ARTICLE | doi:10.20944/preprints202210.0211.v2
Subject: Biology, Agricultural Sciences & Agronomy Keywords: Olea europaea L.; flowering data; partial least squares regression; Dynamic model; chill requirements; climate change; Mediterranean fruit tree; adapted cultivars.
Online: 29 November 2022 (01:05:59 CET)
Delineating chilling and forcing periods is one of the challenging topics in understanding how temperatures drive the timing of budburst and bloom in fruit tree species. Here, we investigated this question on olive trees, using flowering data collected over six years on 331 cultivars in the worldwide collection of Marrakech, Morocco.
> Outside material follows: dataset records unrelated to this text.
Definition waiting : MemPool (TransactionOrigin * LeeTransaction) := mkPool [] [(OriginUser, TxPublic payment)] 10.

Definition boot : result crash SequencerCore :=
  let store := create genesis_block genesis_state in
  let? c := restore_chain_state initial_state store genesis_state in
  Ok (mkCore c store waiting).

Definition tip_is (core : SequencerCore) (b : Block) : bool :=
  bool_decide (head_tip (sq_chain core) = Some (tip_from b)).

Definition restarts (core : SequencerCore) : bool :=
  match state_cell (sq_store core) with
  | Some s => is_ok (restore_chain_state initial_state (sq_store core) s)
  | None => false
  end.

(** Runs the updates, checking after each that the tip is the block named. *)
Fixpoint follow_all (core : SequencerCore) (updates : list (FollowUpdate * Block)) : result crash SequencerCore :=
  match updates with
  | [] => Ok core
  | (u, b) :: updates =>
      let? core := apply_follow_update core u in
      if tip_is core b then follow_all core updates else Err (Panic "unexpected tip")
  end.

Lemma follow_all_steps updates core core' :
  follow_all core updates = Ok core' ->
  Forall (fun ub => update_ok channel_events ub.1 /\ hd_block_id (header ub.2) < 2 ^ 64 - 1) updates ->
  rtc (seq_step initial_state channel_events no_decode no_signature) core core'.
Proof.
  revert core; induction updates as [|[u b] updates IH]; intros core Hf Hu; cbn in Hf; [by injection Hf as <-|].
  apply Forall_cons in Hu as [[Hok Hb] Hu]. apply rbind_ok in Hf as (core1 & Ha & Hf).
  unfold tip_is in Hf. case_bool_decide as Et; [|done].
  eapply rtc_l; [|by apply IH]. eapply ss_follow; [exact Hok|exact Ha|]. by exists (tip_from b).
Qed.
Lemma demo_derives c : exists n, node_at demo_root c = Ok n /\ is_ok (account_ids n) = true.
Proof.
  assert (Hg : forall c n, good_node n -> exists n', node_at n c = Ok n' /\ good_node n').
  { clear. induction c as [|z c IH]; intros n Hn; [by exists n|]. unfold node_at. cbn [rfold].
    destruct (good_child n z) as (n' & -> & Hn'). cbn [rbind]. by apply IH. }
  destruct (Hg c demo_root demo_root_good) as (n & Hn & Hgn). exists n. split; [done|by apply good_account_ids].
Qed.

Lemma generate_tree_exact_witness : exists t',
  generate_tree_for_depth demo_tree 3 = Ok t' /\ shape_ok t' /\
  (forall c n, key_map t' !! c = Some n <-> (c = root \/ ci_ok c /\ dsum c < 3) /\ node_at demo_root c = Ok n).
Proof.
  destruct (is_ok_inv _ (good_account_ids demo_root demo_root_good)) as [ids Hi].
  assert (u32 3) as H3 by (unfold fits; lia).
  exact (generate_tree_exact demo_root 3 H3 (fun c _ _ => demo_derives c) demo_tree ids demo_tree_ok Hi).
Defined.

(** A fresh tree has the right shape. *)
Lemma fresh_shape {N} `{KeyTreeNode N} (r : N) t : new_from_root r = Ok t -> shape_ok t /\ key_map t = {[ root := r ]}.
Proof.
  unfold new_from_root. intros Hn. inv_ok. subst t. split; [|done].
  assert (Hh : forall c m, holds (mkKeyTree ({[root := r]} : gmap ChainIndex N) m) c <-> c = root).
  { intros c m. unfold holds. cbn [key_map]. split.
    - intros [x Hx]. by apply lookup_singleton_Some in Hx as [<- _].
    - intros ->. exists r. apply lookup_singleton_eq. }
  constructor.
  - by apply Hh.
  - intros c z Hc%Hh. by apply snoc_not_root in Hc.
  - intros c z y Hc%Hh. by apply snoc_not_root in Hc.
Qed.

Lemma demo_no_child z : ~ holds demo_tree (root ++ [z]).
Proof.
  destruct (fresh_shape demo_root demo_tree demo_tree_ok) as [_ Hm]. unfold holds. rewrite Hm.
  intros [n Hn]. by apply lookup_singleton_Some in Hn as [Hn _].
Qed.

Lemma generate_new_node_ends_witness : exists z, u32 z /\
  (forall y, 0 <= y -> holds demo_tree (root ++ [y]) <-> y < z) /\
  match generate_new_node demo_tree root with
  | Ok (t', o) => o = Some (root ++ [z]) /\ shape_ok t' /\
      exists n, derive_child demo_root z = Ok n /\ key_map t' = <[root ++ [z] := n]> (key_map demo_tree)
  | Err e => exists m, e = Panic m /\
      (derive_child demo_root z = Err m \/ exists n, derive_child demo_root z = Ok n /\ account_ids n = Err m)
  end.
Proof.
  destruct (fresh_shape demo_root demo_tree demo_tree_ok) as [Hs Hm].
  apply (generate_new_node_ends demo_tree root demo_root Hs); [|apply demo_no_child].
  rewrite Hm. apply lookup_singleton_eq.
Defined.

Lemma layered_node_placed_witness : exists p z pn, ~ holds demo_tree (p ++ [z]) /\
  full_below demo_tree (dsum (p ++ [z])) /\ key_map demo_tree !! p = Some pn /\
  match generate_new_node_layered demo_tree with
  | Ok (t', o) => o = Some (p ++ [z]) /\ shape_ok t' /\
      exists n, derive_child pn z = Ok n /\ key_map t' = <[p ++ [z] := n]> (key_map demo_tree)
  | Err e => exists m, e = Panic m /\
      (derive_child pn z = Err m \/ exists n, derive_child pn z = Ok n /\ account_ids n = Err m)
  end.
Proof.
  destruct (fresh_shape demo_root demo_tree demo_tree_ok) as [Hs Hm].
  apply (layered_node_placed demo_tree Hs). rewrite Hm, map_size_singleton. reflexivity.
Defined.

(** The first nodes of the layered placement. *)
Fixpoint layered_run (k : nat) (t : KeyTreePrivate) : list (option ChainIndex) :=
  match k with
  | O => []
  | S k => match generate_new_node_layered t with
           | Ok (t, o) => o :: layered_run k t
           | Err _ => []
           end
  end.

Example layered_order : layered_run 4 demo_tree = [Some [0]; Some [1]; Some [0; 0]; Some [2]].
Proof. vm_compute. reflexivity. Qed.

(** ** Cleanup *)

Definition grown : KeyTreePrivate := unwrap (generate_tree_for_depth demo_tree 3) demo_tree.
Definition grown_public : KeyTreePublic := unwrap (generate_tree_for_depth demo_public_tree 3) demo_public_tree.

Lemma grown_ok : generate_tree_for_depth demo_tree 3 = Ok grown.
Proof. apply unwrap_ok. vm_compute. reflexivity. Qed.
Lemma grown_public_ok : generate_tree_for_depth demo_public_tree 3 = Ok grown_public.
Proof. apply unwrap_ok. vm_compute. reflexivity. Qed.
Using a Partial Least Squares approach on a long-term phenology (29 years) of ‘Picholine Marocaine’ cultivar, we showed that the relevance of delineating the chilling and forcing periods depends more on the variability of inter-annual temperatures than on the long-term datasets. In fact, chilling and forcing periods are similar between those delineated by using datasets of 29 years and those of only 6 years (2014–2019). We demonstrated that the variability of inter-annual temperatures is the main factor explaining this pattern. We then used the datasets of six years to assess the chill and heat requirements of 285 cultivars. We classified Mediterranean olive cultivars into four groups according to their chill requirements. Our results, using the Kriging interpolation method, indicated that flowering dates of most of these cultivars (92%) were governed by both chilling and forcing temperatures. Our investigations provided first insights to select adapted cultivars to global warming.